Initially, Trusty himself and 8 other performers rode the bike around Chicago, stopping at strategic corners to climb inside the box. Each performance lasted 2 to 4 hours and consisted of several different puppets with an animal theme. The puppets generally danced to various kinds of music and interacted with each other in other ways. The puppets also interacted with the audiences, waving to people, giving high fives, and sometimes popping out from a small door at waist height to gesture towards the tip box. Performers worked for tips only (generally placed in a locked box attached to the front of the enclosed staging area).

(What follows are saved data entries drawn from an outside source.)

(** X23: When every word has an image narrower than the budget, the canvas of
    a bounded rendering is narrower than the budget. *)
Theorem text_canvas_within_budget (t : string) (M : Z) (a : font_atlas)
    (c : canvas) (a' : font_atlas) :
  atlas_ok a -> M <> -1 -> split_words t <> [] ->
  Forall (fun w => ~ too_wide (_font a) M w) (split_words t) ->
  text t M a = Some (c, a') ->
  canvas_w c < M.
Proof.
  intros Hok HM Hne Hnarrow Ht.
  destruct (text_layout t M a c a' Hne Ht)
    as (w0 & ws & s0 & ss & L & h & blits & Hws & Hr & HL & _ & _ & ->).
  rewrite Hws in Hnarrow.
  pose proof (render_words_sizes _ _ _ _ Hok Hr) as Hsz.
  assert (Forall (fun p : held_pointer =>
                    forall s, p.1 = Some s -> surf_w s < M)
            ((Some s0, cleared a') :: ss))
    as Hall.
  { clear -Hsz Hnarrow.
    induction Hsz as [|w p l k Hp _ IH]; [constructor|].
    apply Forall_cons in Hnarrow as [Hw Hl]. constructor; [|by apply IH].
    intros s Hs. rewrite Hs in Hp. simpl in Hp.
    destruct (Z.lt_ge_cases (surf_w s) M) as [|Hge]; [done|].
    exfalso. apply Hw. by exists (surf_w s), (surf_h s). }
  apply Forall_cons in Hall as [Hs0 Hss]. simpl.
  pose proof (layout_loop_ok _ _ _ _ _ _ (first_layout_ok s0) HL)
    as (HokL & _ & _ & _).
  apply max_element_lt.
  - pose proof (lo_lines _ HokL) as Hl. pose proof (lo_widths _ HokL) as Hw.
    destruct (widths L); [|done]. destruct (surfaces_per_line L); done.
  - refine (layout_loop_widths _ _ _ _ _ _ HM _ _ HL); simpl.
    + constructor; [by apply Hs0 | done].
    + clear -Hss. revert ss Hss.
      induction ws as [|w ws IH]; intros [|p ss] Hss; simpl; try constructor.
      * intros s Hs. apply Forall_cons in Hss as [Hp _]. by apply Hp.
      * apply IH. by apply Forall_cons in Hss as [_ ?].
Qed.
Lemma ranked_sorted distance query l :
  StronglySorted (Weaviate.nearer distance query)
    (Weaviate.ranked distance query l).
Proof.
  induction l as [|x l IH]; simpl; [constructor|].
  by apply insert_ranked_sorted.
Qed.

(** Ties keep the order of insertion: a list that is already in order,
    for instance one whose objects are all at the same distance, is left
    as it is. *)
Lemma ranked_keeps_order distance query l :
  StronglySorted (Weaviate.nearer distance query) l →
  Weaviate.ranked distance query l = l.
Proof.
  induction 1 as [|x l Hl IH Hx]; simpl; [done|].
  rewrite IH. destruct Hx as [|y l Hxy Hx]; simpl; [done|].
  by rewrite decide_True.
Qed.

Section ResponseClaims.
Context {Doc : Type}.
Implicit Types s : Notebook Doc.

(** C4: when the server rejects some objects of the batch and accepts
    others, cell 24 returns, prints the errors of the response, which name
    exactly the rejected positions, each with its object and the uuid it
    was sent with, and the collection has gained exactly the accepted
    objects: what was stored stays stored. *)
Theorem partial_failure_is_reported env s c :
  client s !! collection_name = Some c →
  (∃ i, i < length (data s) ∧ is_Some (Weaviate.server_error env i)) →
  (∃ j, j < length (data s) ∧ Weaviate.server_error env j = None) →
  ∃ s' errs,
    cell24 env s = Ok s'
    ∧ stdout s' = stdout s ++ [PrintErrors errs]
    ∧ (∀ i err,
         (i, err) ∈ errs
         ↔ ∃ p m, data s !! i = Some p
                  ∧ Weaviate.server_error env i = Some m
                  ∧ err = Weaviate.mkErrorObject m
                            (Weaviate.mkObject (Weaviate.uuid4 env i) p))
    ∧ indexed s'
      = Weaviate.objects c ++ Weaviate.stored (Weaviate.batch env (data s))
    ∧ (∀ o,
         o ∈ Weaviate.stored (Weaviate.batch env (data s))
         ↔ ∃ i p, data s !! i = Some p
                  ∧ Weaviate.server_error env i = None
                  ∧ o = Weaviate.mkObject (Weaviate.uuid4 env i) p).
Proof.
  intros Hc (i & Hi & [m Hm]) (j & Hj & Hjn).
  destruct (lookup_lt_is_Some_2 (data s) i Hi) as [p Hp].
  destruct (lookup_lt_is_Some_2 (data s) j Hj) as [q Hq].
  assert (Hfail : (i, Weaviate.mkErrorObject m
                        (Weaviate.mkObject (Weaviate.uuid4 env i) p))
                  ∈ Weaviate.failed (Weaviate.batch env (data s)))
    by (apply elem_of_failed; eauto).
  assert (Hst : Weaviate.mkObject (Weaviate.uuid4 env j) q
                ∈ Weaviate.stored (Weaviate.batch env (data s)))
    by (apply elem_of_stored; eauto).
  unfold cell24, Weaviate.insert_many. rewrite Hc.
  case_bool_decide as Hall.
  { rewrite (all_failed_nothing_stored _ Hall) in Hst.
    by apply elem_of_nil in Hst. }
  cbn [Weaviate.has_errors Weaviate.errors].
  rewrite bool_decide_eq_true_2
    by (intros Hnil; rewrite Hnil in Hfail; by apply elem_of_nil in Hfail).
  eexists _, _. split; [reflexivity|]. split; [reflexivity|]. split_and!.
  - intros i' err. apply elem_of_failed.
  - unfold indexed. simpl. by rewrite lookup_insert_eq.
  - intros o. apply elem_of_stored.
Qed.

The popularity of the bike increased to the point that Trusty began to turn away people interested in performing. The summer 2007 lineup included the bipolar friend, an artist from Ontario, Canada, bicyclists, teachers and theatre buffs. The performers kept the majority of their earnings, while Trusty kept a small portion for bike maintenance. In the summer of 2008, Trusty had planned to take the bike through Canada to the Arctic.

By 2019, Trusty had sold the bike to Chicago artist Wendy Beyer, who operated it with Michael King, a longtime Puppet Bike performer. According to King in 2019, he had operated Puppet Bike alone almost exclusively for the prior 10 years. Beyer subsequently moved from Chicago and King continued to perform as of 2025.